╭─ Data extract
Lemma not_decimal c : is_ascii_digit c = false -> to_digit 10 c = None.
Proof. destruct c as [[] [] [] [] [] [] [] []]; vm_compute; intros H; done || discriminate H. Qed.
Lemma read_digits_inv s : forall acc count n k rest, read_digits 10 acc count s = (n, k, rest) ->
  exists ds, s = ds ++ rest /\ Forall (fun c => is_ascii_digit c = true) ds /\ k = (count + length ds)%nat
    /\ n = fold_left (fun n c => n * 10 + Z.of_N (digit_value c)) ds acc.
Proof.
  induction s as [|c s IH]; intros acc count n k rest; cbn [read_digits].
  - intros [= <- <- <-]. exists []. split_and!; [done|constructor|by rewrite Nat.add_0_r|done].
  - unfold to_digit. destruct (is_ascii_digit c) eqn:Hc.
    + assert (Hd : (48 <= code c <= 57)%N) by (unfold is_ascii_digit, in_range in Hc; apply andb_true_iff in Hc as [H1 H2]; apply N.leb_le in H1, H2; by cbn in H1, H2).
      destruct (Z.ltb_spec (Z.of_N (code c) - 48) 10); [|lia]. intros (ds & -> & Hds & -> & ->)%IH. exists (c :: ds).
      split_and!; [done|by constructor|cbn; lia|]. cbn [fold_left]. f_equal. unfold digit_value. by rewrite N2Z.inj_sub by lia.
    + assert (Hn : to_digit 10 c = None) by (apply not_decimal, Hc). unfold to_digit in Hn. rewrite Hc in Hn. rewrite Hn. intros [= <- <- <-].
      exists []. split_and!; [done|constructor|by rewrite Nat.add_0_r|done].
Qed.

(** Short numerals without leading zeros are those of [to_decimal]. *)
Definition digit_chars : str := "0123456789".
Lemma digit_char c : is_ascii_digit c = true -> In c digit_chars.
Proof. destruct c as [[] [] [] [] [] [] [] []]; vm_compute; intros H; try discriminate H; tauto. Qed.
Definition canonical (s : str) : bool := negb (byte_numeral s) || bool_decide (to_decimal (decimal s) = s).
Lemma short_numeral s : Forall (fun c => is_ascii_digit c = true) s -> byte_numeral s = true -> to_decimal (decimal s) = s.
Proof.
  intros Hd Hb. assert (Hc : canonical s = true).
  { assert (Hl : (length s <= 3)%nat) by (apply andb_true_iff in Hb as [Hl _]; by apply Nat.leb_le in Hl).
    assert (H1 : forallb (fun a => canonical [a]) digit_chars = true) by (vm_compute; reflexivity).
    assert (H2 : forallb (fun a => forallb (fun b => canonical [a; b]) digit_chars) digit_chars = true) by (vm_compute; reflexivity).
    assert (H3 : forallb (fun a => forallb (fun b => forallb (fun c => canonical [a; b; c]) digit_chars) digit_chars) digit_chars = true)
      by (vm_compute; reflexivity).
    rewrite forallb_forall in H1, H2, H3. destruct s as [|a [|b [|c [|]]]]; [done| | | |cbn in Hl; lia].
    - inversion Hd; subst. apply H1, digit_char; assumption.
    - inversion Hd as [|? ? Ha Hd1]; inversion Hd1; subst. specialize (H2 a (digit_char a Ha)). rewrite forallb_forall in H2. apply H2, digit_char; assumption.
    - inversion Hd as [|? ? Ha Hd1]; inversion Hd1 as [|? ? Hb' Hd2]; inversion Hd2; subst. specialize (H3 a (digit_char a Ha)).
      rewrite forallb_forall in H3. specialize (H3 b (digit_char b Hb')). rewrite forallb_forall in H3. apply H3, digit_char; assumption. }
  unfold canonical in Hc. rewrite Hb in Hc. by apply bool_decide_eq_true in Hc.
Qed.

Lemma read_byte_inv s n rest : read_number 10 3 false 256 s = Some (n, rest) ->
  0 <= n <= 255 /\ s = to_decimal (Z.to_N n) ++ rest.
Proof.
  intros H. pose proof (read_number_range 10 3 false 256 s n rest ltac:(lia) H) as Hn. split; [lia|].
  unfold read_number in H. destruct (read_digits 10 0 0 s) as [[v k] r] eqn:E. apply read_digits_inv in E as (ds & Hs & Hd & Hk & Hv).
  change 0 with (Z.of_N 0) in Hv; rewrite fold_digits in Hv. fold (decimal ds) in Hv. cbn [Nat.add] in Hk.
  destruct (Nat.ltb_spec 3 k) as [|H3]; [done|]. destruct (Nat.eqb_spec k 0) as [|H0]; [done|]. cbn [negb andb] in H.
  destruct (_ && (1 <? k)%nat) eqn:Hz; [done|]. destruct (v <? 256); [|done]. injection H as <- <-.
  rewrite Hs at 1. f_equal. rewrite Hv, N2Z.id. symmetry. apply short_numeral; [done|]. unfold byte_numeral. subst k s v.
  rewrite (proj2 (Nat.leb_le _ _)) by lia. destruct ds as [|c ds]; [done|]. cbn [app] in Hz. cbn [andb].
  apply andb_false_iff in Hz as [Hz|Hz]; [by rewrite Hz|]. apply Nat.ltb_ge in Hz. destruct ds; [apply orb_true_r|cbn in Hz; lia].
Qed.

Lemma read_dot_inv {A} i (inner : reader A) s a rest : read_separator "." (S i) inner s = Some (a, rest) ->
  exists s', s = "."%char :: s' /\ inner s' = Some (a, rest).
Proof.
  cbn [read_separator]. unfold read_given_char. destruct s as [|c s]; [done|]. case_bool_decide; [|done]. subst. cbn. eauto.
Qed.

Lemma parse_ipv4_inv s a : parse_ipv4 s = Some a -> dotted s a.
Proof.
  unfold parse_ipv4. destruct (read_ipv4_addr s) as [[a' [|c r]]|] eqn:E; [|done..]. intros [= ->]. unfold read_ipv4_addr in E.
  destruct (read_separator "." 0 _ s) as [[o0 s1]|] eqn:E0; [|done]. cbn [mbind option_bind] in E.
  destruct (read_separator "." 1 _ s1) as [[o1 s2]|] eqn:E1; [|done]. cbn [mbind option_bind] in E.
  destruct (read_separator "." 2 _ s2) as [[o2 s3]|] eqn:E2; [|done]. cbn [mbind option_bind] in E.
  destruct (read_separator "." 3 _ s3) as [[o3 s4]|] eqn:E3; [|done]. cbn [mbind option_bind] in E. injection E as <- ->.
  apply read_byte_inv in E0 as [B0 ->]. apply read_dot_inv in E1 as (t1 & -> & [B1 ->]%read_byte_inv).
  apply read_dot_inv in E2 as (t2 & -> & [B2 ->]%read_byte_inv). apply read_dot_inv in E3 as (t3 & -> & [B3 ->]%read_byte_inv).
  exists o0, o1, o2, o3. split_and!; [rewrite !Forall_cons; split_and!; try lia; constructor|done|]. by rewrite app_nil_r.
Qed.

Lemma join_split c s : join [c] (split c s) = s.
Proof.
  induction s as [|a s IH]; [done|]. cbn [split]. pose proof (split_nonempty c s) as Hn. destruct (Ascii.eqb_spec a c) as [->|_].
  - destruct (split c s) as [|x l] eqn:E; [done|]. cbn in *. by rewrite IH.
  - destruct (split c s) as [|x l]; [done|]. cbn in *. by rewrite IH.
Qed.
Lemma split_two c s a b : split c s = [a; b] -> s = a ++ c :: b.
Proof. intros E. rewrite <- (join_split c s), E. cbn. by rewrite app_nil_r. Qed.
Lemma split_three c s x a b : split c s = [x; a; b] -> s = x ++ c :: a ++ c :: b.
Proof. intros E. rewrite <- (join_split c s), E. cbn. by rewrite app_nil_r. Qed.

Lemma strip_suffix_inv pat s r : strip_suffix pat s = Some r -> s = r ++ pat.
Proof.
  unfold strip_suffix. destruct (strip_prefix (rev pat) (rev s)) as [t|] eqn:E; [|done]. cbn. intros [= <-]. apply strip_prefix_spec in E.
  rewrite <- (rev_involutive s), E, rev_app_distr, rev_involutive. done.
Qed.

Lemma strip_proto_inv s rest tcp : strip_proto s = (rest, tcp) ->
  exists proto, s = rest ++ proto /\ proto ∈ (if tcp then [[]; "/tcp" : str] else ["/udp" : str]).
Proof.
  unfold strip_proto. destruct (strip_suffix "/tcp" s) as [r|] eqn:E1; [|destruct (strip_suffix "/udp" s) as [r|] eqn:E2]; intros [= <- <-].
  - exists ("/tcp" : str). split; [by apply strip_suffix_inv|]. right. left.
  - exists ("/udp" : str). split; [by apply strip_suffix_inv|]. left.
  - exists []. split; [by rewrite app_nil_r|]. left.
Qed.

Lemma parse_port_forward_asked s pf : parse_port_forward s = Ok pf -> forward_asked s pf.
Proof.
  unfold parse_port_forward. destruct (strip_proto s) as [rest tcp] eqn:Ep. apply strip_proto_inv in Ep as (proto & -> & Hp).
  assert (Hend : forall bind addr host guest, match addr with None => bind = [] | Some a => exists b, bind = b ++ ":" /\ dotted b a end ->
    rest = bind ++ host ++ ":" ++ guest ->
    (host_port ← ok_or (parse_unsigned u16_max host) (CliRun_BadPortForward (rest ++ proto) BadPort_Host);
     guest_port ← ok_or (parse_unsigned u16_max guest) (CliRun_BadPortForward (rest ++ proto) BadPort_Guest);
     Ok {| Vmm.bind_addr := addr; Vmm.host_port := host_port; Vmm.guest_port := guest_port; Vmm.tcp := tcp |}) = Ok pf ->
    forward_asked (rest ++ proto) pf).
  { intros bind addr host guest Ha -> H. destruct (parse_unsigned u16_max host) as [h|] eqn:Eh; [|done]. cbn [ok_or mbind result_bind] in H.
    destruct (parse_unsigned u16_max guest) as [g|] eqn:Eg; [|done]. injection H as <-. exists bind, host, guest, proto.
    split_and!; [by rewrite <- !app_assoc|done|by apply parse_port_numeral|by apply parse_port_numeral|done]. }
  destruct (split ":" rest) as [|x [|y [|z [|]]]] eqn:Es; [done|done| | |done].
  - apply (Hend [] None x y); [done|]. by apply split_two.
  - destruct (parse_ipv4 x) as [a|] eqn:Ex; [|done]. apply (Hend (x ++ ":") (Some a) y z).
    + exists x. split; [done|]. by apply parse_ipv4_inv.
    + rewrite <- app_assoc. by apply split_three.
Qed.

Lemma parse_port_forwards_asked specs : forall pfs, parse_port_forwards specs = Ok pfs -> Forall2 forward_asked specs pfs.
Proof.
  induction specs as [|s specs IH]; intros pfs; cbn; [by intros [= <-]; constructor|].
  destruct (parse_port_forward s) as [pf|] eqn:E; [|done]. cbn. destruct (parse_port_forwards specs) as [l|]; [|done]. intros [= <-].
  constructor; [by apply parse_port_forward_asked|by apply IH].
Qed.

(** ** What is started *)

Section dispatch.
Context {V : Vmm} {TF : TempFiles} {PR : Processes} {RT : RecordText} {AH : AuthHost} {SV : RunServices} (env : RunEnv).

(** The firmware of a machine: the one the flags name; otherwise the one that is
    found on the host, all files of which are there, except that QEMU
    boots a disk ([own]) with its own. *)
Definition firmware_files (fw : Firmware) : list str :=
  match fw with Firmware_Bios p => [p] | Firmware_Pflash code vars => [code; vars] end.
Definition firmware_asked (args : RunArgs) (b : VmmKind) (own : bool) (fs : Fs) (fw : option Firmware) : Prop :=
  match ra_firmware args, own, b with
  | Some p, _, _ => fw = Some (Firmware_Bios p)
  | None, true, Vmm_Qemu => fw = None
  | None, _, _ => exists f, fw = Some f /\ find_uefi_firmware fs (e_host_arch env) b = Some f
                    /\ Forall (fun p => has_file fs p = true) (firmware_files f)
  end.

(** A machine as the flags ask for it, from the disk [disk]. *)
Definition as_asked (args : RunArgs) (disk : str) (own : bool) (fs : Fs) (b : VmmKind) (spec : Vmm.VmSpec) : Prop :=
  (exists fw, Vmm.boot spec = BootSource_Disk disk fw /\ firmware_asked args b own fs fw)
  /\ Forall2 forward_asked (ra_port_forwards args) (Vmm.port_forwards spec)
  /\ Vmm.arch spec = e_host_arch env /\ Vmm.memory_mib spec = default 1024%N (ra_memory args) /\ Vmm.cpus spec = default 2%N (ra_cpus args)
  /\ Vmm.display spec = (if ra_graphic args then DisplayMode_Window else DisplayMode_None) /\ Vmm.shares spec = []
  /\ match b with
     | Vmm_Qemu => Vmm.net spec = None
     | Vmm_CloudHypervisor => exists cfg, build_vm_config spec = Ok cfg /\ (cfg_tap cfg = None -> Vmm.port_forwards spec = [])
     end.

(** The options of a container as the flags ask for them. *)
Definition options_asked (args : RunArgs) (o : RunOptions) : Prop :=
  match ra_entrypoint args with Some e => entrypoint_override o = Some [e] | None => entrypoint_override o = None end
  /\ (ra_cmd args = [] -> cmd_override o = None) /\ (ra_cmd args <> [] -> cmd_override o = Some (ra_cmd args))
  /\ env_overrides o = ra_env_overrides args /\ interactive o = ra_interactive args /\ keep_bundle o = ra_keep_bundle args
  /\ opt_bind_mounts o = [].

(** The file system is as it was, or as the projector left it. *)
Definition projected (fs fs' : Fs) : Prop :=
  fs' = fs \/ exists L reference path, fs' = (sv_compile L reference path DiskGeometry_default fs).2.

(** What may be started for some flags, on a host with the files [fs]. *)
Definition allowed (args : RunArgs) (fs : Fs) (x : Started) : Prop :=
  match x with
  | Started_Container reference options =>
      ra_disk args = None /\ ra_vmm args = None
      /\ ra_firmware args = None /\ ra_memory args = None /\ ra_cpus args = None /\ ra_port_forwards args = []
      /\ ra_dhcp_command args = None /\ ra_graphic args = false
      /\ reference = ra_reference args /\ options_asked args options
      /\ exists L profile, resolve_image env args = Ok (L, profile)
           /\ Introspect.kind profile <> L0Kind_Bootable /\ forall p, Introspect.kind profile <> L0Kind_Payload p
  | Started_Machine b spec =>
      (exists disk backend, ra_disk args = Some disk /\ ra_vmm args = Some backend /\ parse_vmm_backend backend = Ok b
         /\ as_asked args disk true fs b spec)
      \/ (ra_disk args = None /\ exists L profile block fs', resolve_image env args = Ok (L, profile) /\ Introspect.kind profile = L0Kind_Bootable
           /\ parse_vmm_backend (default ("qemu" : str) (ra_vmm args)) = Ok b
           /\ block_cache_path (Introspect.manifest_digest profile) (cache_variant DiskGeometry_default None) = Ok block
           /\ projected fs fs' /\ as_asked args (sv_block_path block) false fs' b spec)
  end.

(** What is started ends: the container's engine returns, or every call to the machine is
    answered. *)
Definition answering (x : Started) : Prop :=
  match x with
  | Started_Container reference options => forall L, is_Some (sv_run_image L reference options)
  | Started_Machine _ _ => forall A (c : Call A) w, answers c w = true
  end.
╰─
**Goal of the exercise:** Out of the data above, give again only the lines starting at the one holding "eqn:E0; [|done]. cbn [mbind option_bind] in E." and ending at the one holding "eqn:E1; [|done]. cbn [mbind option_bind] in E.", unchanged.

**Response area:**
  destruct (read_separator "." 0 _ s) as [[o0 s1]|] eqn:E0; [|done]. cbn [mbind option_bind] in E.
  destruct (read_separator "." 1 _ s1) as [[o1 s2]|] eqn:E1; [|done]. cbn [mbind option_bind] in E.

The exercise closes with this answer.